Las advertencias incluyen que esto es un comentario sobre el trabajo de otro grupo, y los detalles mecanísticos completos, las especies estudiadas y la posibilidad de traducción clínica no son completamente accesibles solo a partir del resumen.

Hallazgos clave

  • Stress-induced corticosterone suppresses germinal center B cells, impairing anti-tumor immune responses.
  • Gut microbiota-derived phage DNA activates TLR9 on cancer-associated fibroblasts, triggering local corticosterone secretion.
  • Cancer-associated fibroblasts function as steroidogenic cells capable of producing immune-suppressing corticosterone within tumors.
  • The gut microbiome directly influences tumor immune evasion through a bacteria-fibroblast-B cell signaling axis.
  • Targeting TLR9 activation or corticosterone production in tumors may improve cancer immunotherapy outcomes.

Metodología

Este artículo es un comentario de Ziv Shulman que analiza el estudio de Bashir et al. publicado en el mismo número de Cancer Cell.

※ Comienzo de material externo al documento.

Lemma allocate_full oks free : Forall full free -> Forall full (allocate oks free).
Proof using.
  revert free. induction oks as [|[] oks IH]; intros free Hf; simpl; auto.
  apply IH, list.Forall_app. split; [done|]. apply list.Forall_singleton, new_full.
Qed.

Lemma initialize_inv ok : ok 0%nat = true -> inv (initialize ok) /\ elements (initialize ok) = [].
Proof using.
  intros E. unfold initialize. pose proof (allocate_full (map ok (seq 0 CHUNK_LIST_CONTAINER_INIT)) [] ltac:(constructor)) as Hf.
  destruct (allocate _ _) as [|c free] eqn:Ea.
  { exfalso. simpl in Ea. rewrite E in Ea. by destruct (ok 1%nat), (ok 2%nat), (ok 3%nat). }
  apply list.Forall_cons in Hf as [Hc Hf]. split; [|done].
  split; simpl; try done; try lia. by apply list.Forall_singleton.
Qed.

(** Cell [k] behind the first element. *)
Lemma elements_lookup s k : inv s -> Z.of_nat k < m_size s ->
  elements s !! k = concat (m_used_containers s) !! (Z.to_nat (m_front s) + k)%nat.
Proof using. intros H Hk. unfold elements. rewrite lookup_take_lt by lia. apply lookup_drop. Qed.

Lemma elements_length s : inv s -> length (elements s) = Z.to_nat (m_size s).
Proof using.
  intros H. unfold elements. rewrite length_take, length_drop, full_concat by apply H.
  pose proof (i_size _ H). pose proof (i_back _ H). pose proof (i_front _ H). lia.
Qed.

Lemma used_cons s : inv s -> m_size s <> 0 -> exists c used, m_used_containers s = c :: used /\ full c.
Proof using.
  intros H Hz. destruct (m_used_containers s) as [|c used] eqn:E.
  - pose proof (i_size _ H) as Hs. rewrite E in Hs. simpl in Hs. rewrite (i_none _ H E) in Hs.
    pose proof (i_pos _ H). pose proof (i_front _ H). lia.
  - exists c, used. split; [done|]. pose proof (i_used _ H) as Hu. rewrite E in Hu. by apply list.Forall_cons in Hu as [? _].
Qed.

Lemma front_spec s : inv s -> front s = Some (default null (head (elements s))).
Proof using.
  intros H. unfold front, empty. case_bool_decide as Hz.
  { pose proof (elements_length s H) as Hl. rewrite Hz in Hl. by destruct (elements s). }
  destruct (used_cons s H Hz) as (c & used & E & Hc). rewrite E. simpl. pose proof (i_front _ H). pose proof (i_pos _ H).
  rewrite decide_True by lia. assert (elements s !! 0%nat = c !! Z.to_nat (m_front s)) as Hk.
  { rewrite elements_lookup by (done || lia). rewrite E, Nat.add_0_r. simpl. apply lookup_app_l. rewrite Hc. lia. }
  rewrite <- Hk. pose proof (elements_length s H). destruct (elements s) as [|x l]; [simpl in *; lia|done].
Qed.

El estudio original identificó el DNA de fagos intestinales como activador de TLR9 que impulsa la secreción de corticosterona por parte de fibroblastos asociados al cáncer y la supresión de células B de centros germinales. Los sistemas modelo específicos, las especies y los métodos experimentales no se detallan en el resumen disponible.

Limitaciones del estudio

Este resumen se basa únicamente en el resumen del artículo, ya que el texto completo no es de acceso abierto; los detalles experimentales clave no están disponibles. Se trata de un artículo de comentario, no del artículo de investigación primario, por lo que los detalles metodológicos del estudio subyacente de Bashir et al. no pueden evaluarse en su totalidad. La aplicabilidad clínica de los hallazgos —incluido si los tumores humanos presentan el mismo eje ADN de fago–TLR9–corticosterona— está aún por establecerse.